Start of Record extracts

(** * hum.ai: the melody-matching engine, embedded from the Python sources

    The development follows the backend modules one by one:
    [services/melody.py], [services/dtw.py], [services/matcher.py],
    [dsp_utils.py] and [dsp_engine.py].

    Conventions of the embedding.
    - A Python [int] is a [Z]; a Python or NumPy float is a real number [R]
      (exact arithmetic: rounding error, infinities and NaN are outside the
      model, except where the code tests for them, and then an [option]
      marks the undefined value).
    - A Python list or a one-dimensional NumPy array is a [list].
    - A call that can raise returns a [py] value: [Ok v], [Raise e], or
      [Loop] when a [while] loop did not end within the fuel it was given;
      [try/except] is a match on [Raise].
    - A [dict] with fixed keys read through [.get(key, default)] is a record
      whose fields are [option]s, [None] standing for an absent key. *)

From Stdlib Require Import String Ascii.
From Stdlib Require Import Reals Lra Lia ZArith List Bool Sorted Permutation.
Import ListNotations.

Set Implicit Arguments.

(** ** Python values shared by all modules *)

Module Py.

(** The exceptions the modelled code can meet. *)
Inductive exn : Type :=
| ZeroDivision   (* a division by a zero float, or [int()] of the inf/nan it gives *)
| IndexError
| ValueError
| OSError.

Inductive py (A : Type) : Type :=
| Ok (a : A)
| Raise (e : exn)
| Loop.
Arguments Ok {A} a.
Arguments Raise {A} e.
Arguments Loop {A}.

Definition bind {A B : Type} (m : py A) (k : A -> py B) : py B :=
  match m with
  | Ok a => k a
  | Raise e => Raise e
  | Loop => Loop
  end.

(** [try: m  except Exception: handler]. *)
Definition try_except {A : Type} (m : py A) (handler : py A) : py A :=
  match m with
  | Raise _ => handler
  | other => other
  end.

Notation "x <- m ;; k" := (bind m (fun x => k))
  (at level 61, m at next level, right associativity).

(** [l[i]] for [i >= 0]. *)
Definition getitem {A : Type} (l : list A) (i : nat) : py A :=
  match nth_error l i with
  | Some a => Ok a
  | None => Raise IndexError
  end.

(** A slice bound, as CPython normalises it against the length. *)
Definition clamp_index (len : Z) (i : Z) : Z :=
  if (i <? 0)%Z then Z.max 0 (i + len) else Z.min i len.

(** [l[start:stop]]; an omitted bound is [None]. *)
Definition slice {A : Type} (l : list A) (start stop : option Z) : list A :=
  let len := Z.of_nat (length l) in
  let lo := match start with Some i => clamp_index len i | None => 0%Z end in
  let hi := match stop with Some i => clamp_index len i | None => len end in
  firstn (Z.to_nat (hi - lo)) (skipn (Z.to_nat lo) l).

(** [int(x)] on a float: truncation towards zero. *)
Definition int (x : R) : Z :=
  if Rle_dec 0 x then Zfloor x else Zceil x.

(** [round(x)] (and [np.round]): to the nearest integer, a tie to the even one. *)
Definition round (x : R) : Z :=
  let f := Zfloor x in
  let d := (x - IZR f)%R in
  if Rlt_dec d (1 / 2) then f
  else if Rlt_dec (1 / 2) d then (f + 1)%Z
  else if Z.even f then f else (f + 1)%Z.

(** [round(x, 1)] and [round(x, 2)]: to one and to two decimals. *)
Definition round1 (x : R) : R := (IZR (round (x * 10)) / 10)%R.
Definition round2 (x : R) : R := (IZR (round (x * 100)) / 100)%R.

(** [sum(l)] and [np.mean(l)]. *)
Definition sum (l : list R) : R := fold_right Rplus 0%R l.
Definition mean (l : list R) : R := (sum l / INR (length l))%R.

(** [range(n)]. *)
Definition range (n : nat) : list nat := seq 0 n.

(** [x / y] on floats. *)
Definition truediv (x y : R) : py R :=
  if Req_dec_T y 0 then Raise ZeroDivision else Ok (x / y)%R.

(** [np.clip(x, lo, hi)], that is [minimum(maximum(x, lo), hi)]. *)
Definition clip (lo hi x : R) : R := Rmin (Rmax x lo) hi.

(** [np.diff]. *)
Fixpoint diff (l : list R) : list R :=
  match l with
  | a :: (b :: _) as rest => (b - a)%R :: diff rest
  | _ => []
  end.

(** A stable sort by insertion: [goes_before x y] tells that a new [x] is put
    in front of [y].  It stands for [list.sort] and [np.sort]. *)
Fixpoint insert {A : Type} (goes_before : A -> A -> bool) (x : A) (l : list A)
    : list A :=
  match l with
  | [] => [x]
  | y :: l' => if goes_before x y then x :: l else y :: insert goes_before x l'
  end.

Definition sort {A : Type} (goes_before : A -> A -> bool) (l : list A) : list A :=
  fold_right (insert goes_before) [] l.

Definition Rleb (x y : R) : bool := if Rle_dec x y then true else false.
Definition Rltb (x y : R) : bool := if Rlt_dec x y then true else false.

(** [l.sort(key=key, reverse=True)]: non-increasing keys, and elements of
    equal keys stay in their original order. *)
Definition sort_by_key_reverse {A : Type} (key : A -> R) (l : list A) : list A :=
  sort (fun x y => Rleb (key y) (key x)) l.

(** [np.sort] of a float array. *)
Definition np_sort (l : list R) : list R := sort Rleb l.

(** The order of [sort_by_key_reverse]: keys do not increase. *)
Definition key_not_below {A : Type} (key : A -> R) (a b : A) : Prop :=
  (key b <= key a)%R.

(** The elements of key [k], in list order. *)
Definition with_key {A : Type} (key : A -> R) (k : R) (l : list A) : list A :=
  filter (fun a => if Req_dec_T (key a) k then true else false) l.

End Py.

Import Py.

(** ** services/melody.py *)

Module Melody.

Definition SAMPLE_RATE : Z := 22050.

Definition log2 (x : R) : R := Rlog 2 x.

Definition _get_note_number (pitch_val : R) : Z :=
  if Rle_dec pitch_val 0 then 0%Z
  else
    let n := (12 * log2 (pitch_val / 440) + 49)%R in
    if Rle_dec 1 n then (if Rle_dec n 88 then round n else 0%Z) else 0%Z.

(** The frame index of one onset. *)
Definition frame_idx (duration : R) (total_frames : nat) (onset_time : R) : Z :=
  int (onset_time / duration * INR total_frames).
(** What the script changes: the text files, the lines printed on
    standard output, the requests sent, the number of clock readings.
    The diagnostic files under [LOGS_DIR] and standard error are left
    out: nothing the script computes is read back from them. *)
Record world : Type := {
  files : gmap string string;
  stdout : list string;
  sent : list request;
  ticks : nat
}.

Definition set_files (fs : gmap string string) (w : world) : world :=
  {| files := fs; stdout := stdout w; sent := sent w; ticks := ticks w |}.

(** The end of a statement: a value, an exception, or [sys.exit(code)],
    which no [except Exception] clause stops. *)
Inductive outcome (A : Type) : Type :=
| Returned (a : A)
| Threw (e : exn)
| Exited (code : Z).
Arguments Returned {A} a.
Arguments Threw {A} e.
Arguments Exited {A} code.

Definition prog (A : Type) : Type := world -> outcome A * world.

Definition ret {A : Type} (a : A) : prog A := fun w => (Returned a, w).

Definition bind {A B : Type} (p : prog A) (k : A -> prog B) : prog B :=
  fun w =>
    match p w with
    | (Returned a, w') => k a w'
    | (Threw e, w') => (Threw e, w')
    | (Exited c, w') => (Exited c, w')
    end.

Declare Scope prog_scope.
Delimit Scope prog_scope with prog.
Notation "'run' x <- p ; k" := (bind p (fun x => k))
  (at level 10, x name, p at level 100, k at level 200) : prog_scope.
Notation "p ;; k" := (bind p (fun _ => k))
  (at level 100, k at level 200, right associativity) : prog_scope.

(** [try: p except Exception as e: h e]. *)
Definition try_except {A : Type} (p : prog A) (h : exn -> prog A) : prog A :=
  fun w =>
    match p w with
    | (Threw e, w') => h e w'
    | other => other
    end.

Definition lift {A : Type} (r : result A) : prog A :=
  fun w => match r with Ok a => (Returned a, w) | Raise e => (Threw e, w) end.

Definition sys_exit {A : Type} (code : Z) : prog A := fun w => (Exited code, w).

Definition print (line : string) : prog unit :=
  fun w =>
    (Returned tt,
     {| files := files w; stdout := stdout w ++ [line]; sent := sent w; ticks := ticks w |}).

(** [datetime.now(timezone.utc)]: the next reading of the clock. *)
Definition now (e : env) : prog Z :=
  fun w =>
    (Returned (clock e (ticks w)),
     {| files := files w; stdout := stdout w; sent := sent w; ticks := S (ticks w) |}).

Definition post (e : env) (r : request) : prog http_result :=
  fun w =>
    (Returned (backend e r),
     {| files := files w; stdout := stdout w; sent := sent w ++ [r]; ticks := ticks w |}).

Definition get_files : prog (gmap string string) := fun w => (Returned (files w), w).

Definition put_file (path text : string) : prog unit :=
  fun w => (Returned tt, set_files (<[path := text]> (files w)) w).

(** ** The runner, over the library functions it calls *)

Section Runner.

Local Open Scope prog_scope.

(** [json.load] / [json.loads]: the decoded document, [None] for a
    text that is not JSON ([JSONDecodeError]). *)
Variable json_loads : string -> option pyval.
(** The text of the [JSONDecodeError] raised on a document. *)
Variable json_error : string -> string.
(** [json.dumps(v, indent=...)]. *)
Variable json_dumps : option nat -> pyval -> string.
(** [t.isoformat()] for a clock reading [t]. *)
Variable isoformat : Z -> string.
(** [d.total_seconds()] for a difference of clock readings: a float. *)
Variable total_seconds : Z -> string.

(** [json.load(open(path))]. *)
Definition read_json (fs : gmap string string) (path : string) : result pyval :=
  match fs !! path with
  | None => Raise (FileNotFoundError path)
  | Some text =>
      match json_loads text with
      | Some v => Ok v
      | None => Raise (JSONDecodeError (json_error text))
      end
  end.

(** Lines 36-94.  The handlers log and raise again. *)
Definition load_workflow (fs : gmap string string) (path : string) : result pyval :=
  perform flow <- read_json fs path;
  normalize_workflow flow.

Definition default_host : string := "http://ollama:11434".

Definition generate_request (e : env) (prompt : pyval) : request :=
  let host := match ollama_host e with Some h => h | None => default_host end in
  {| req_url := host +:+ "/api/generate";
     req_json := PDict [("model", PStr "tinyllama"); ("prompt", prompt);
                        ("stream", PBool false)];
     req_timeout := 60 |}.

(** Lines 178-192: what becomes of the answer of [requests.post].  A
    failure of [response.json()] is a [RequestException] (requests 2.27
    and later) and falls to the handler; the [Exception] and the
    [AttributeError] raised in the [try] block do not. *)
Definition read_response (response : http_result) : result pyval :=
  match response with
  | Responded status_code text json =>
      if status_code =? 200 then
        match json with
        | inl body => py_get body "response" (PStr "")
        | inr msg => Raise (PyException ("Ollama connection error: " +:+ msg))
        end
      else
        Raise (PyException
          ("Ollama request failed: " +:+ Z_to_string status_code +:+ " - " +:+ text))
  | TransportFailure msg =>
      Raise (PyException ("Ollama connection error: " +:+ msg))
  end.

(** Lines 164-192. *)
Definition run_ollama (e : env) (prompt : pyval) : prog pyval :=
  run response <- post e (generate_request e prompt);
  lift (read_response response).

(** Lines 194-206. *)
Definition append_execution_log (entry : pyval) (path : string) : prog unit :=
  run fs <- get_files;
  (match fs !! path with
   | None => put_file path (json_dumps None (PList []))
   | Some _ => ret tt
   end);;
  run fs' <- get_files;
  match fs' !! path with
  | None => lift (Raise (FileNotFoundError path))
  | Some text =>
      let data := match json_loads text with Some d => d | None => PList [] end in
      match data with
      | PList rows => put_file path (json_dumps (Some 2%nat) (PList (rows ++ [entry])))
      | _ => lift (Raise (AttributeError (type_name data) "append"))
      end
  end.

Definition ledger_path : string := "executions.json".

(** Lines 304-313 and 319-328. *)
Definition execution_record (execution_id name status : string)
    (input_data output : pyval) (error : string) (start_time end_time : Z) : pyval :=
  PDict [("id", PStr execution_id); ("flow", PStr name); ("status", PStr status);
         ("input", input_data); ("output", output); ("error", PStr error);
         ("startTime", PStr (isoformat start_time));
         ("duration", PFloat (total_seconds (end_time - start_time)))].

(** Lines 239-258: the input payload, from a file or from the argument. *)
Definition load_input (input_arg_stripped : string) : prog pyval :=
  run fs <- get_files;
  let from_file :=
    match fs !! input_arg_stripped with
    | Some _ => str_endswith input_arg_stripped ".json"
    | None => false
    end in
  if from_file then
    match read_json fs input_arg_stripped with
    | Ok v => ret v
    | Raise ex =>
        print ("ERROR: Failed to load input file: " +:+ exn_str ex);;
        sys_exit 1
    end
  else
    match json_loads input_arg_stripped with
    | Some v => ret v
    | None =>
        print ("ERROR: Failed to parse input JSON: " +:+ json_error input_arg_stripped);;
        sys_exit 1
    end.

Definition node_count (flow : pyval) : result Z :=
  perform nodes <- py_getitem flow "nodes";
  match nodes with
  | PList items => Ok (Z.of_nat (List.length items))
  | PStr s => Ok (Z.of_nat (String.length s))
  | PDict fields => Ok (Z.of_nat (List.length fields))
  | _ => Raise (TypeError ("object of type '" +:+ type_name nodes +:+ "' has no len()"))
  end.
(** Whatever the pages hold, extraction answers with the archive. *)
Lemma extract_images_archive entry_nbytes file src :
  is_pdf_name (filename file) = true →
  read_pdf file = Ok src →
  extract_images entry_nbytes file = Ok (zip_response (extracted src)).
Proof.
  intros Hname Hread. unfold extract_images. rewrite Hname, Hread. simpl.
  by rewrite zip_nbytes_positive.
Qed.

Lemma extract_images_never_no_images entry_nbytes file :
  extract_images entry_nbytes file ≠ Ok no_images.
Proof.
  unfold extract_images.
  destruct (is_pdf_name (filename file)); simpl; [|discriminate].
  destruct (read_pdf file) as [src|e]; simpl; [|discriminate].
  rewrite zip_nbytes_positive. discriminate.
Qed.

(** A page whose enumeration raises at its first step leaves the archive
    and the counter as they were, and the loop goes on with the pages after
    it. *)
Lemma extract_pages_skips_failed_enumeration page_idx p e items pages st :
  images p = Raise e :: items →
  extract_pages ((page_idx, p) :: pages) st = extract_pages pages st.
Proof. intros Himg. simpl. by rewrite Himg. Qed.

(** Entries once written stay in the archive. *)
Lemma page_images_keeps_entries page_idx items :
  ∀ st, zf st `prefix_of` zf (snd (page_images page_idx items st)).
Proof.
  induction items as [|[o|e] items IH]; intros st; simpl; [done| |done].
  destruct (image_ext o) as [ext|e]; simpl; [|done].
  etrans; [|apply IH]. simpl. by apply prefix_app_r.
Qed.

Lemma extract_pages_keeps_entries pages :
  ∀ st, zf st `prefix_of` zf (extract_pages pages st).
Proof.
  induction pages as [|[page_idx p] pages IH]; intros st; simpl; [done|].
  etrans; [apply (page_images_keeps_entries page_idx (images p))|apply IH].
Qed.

End of Record extracts

Exercise objective →
Could you return, word for word, only the lines running from the first line of the material above to the line that contains "- A Python [int]", inclusive?

Written answer →
(** * hum.ai: the melody-matching engine, embedded from the Python sources

    The development follows the backend modules one by one:
    [services/melody.py], [services/dtw.py], [services/matcher.py],
    [dsp_utils.py] and [dsp_engine.py].

    Conventions of the embedding.
    - A Python [int] is a [Z]; a Python or NumPy float is a real number [R]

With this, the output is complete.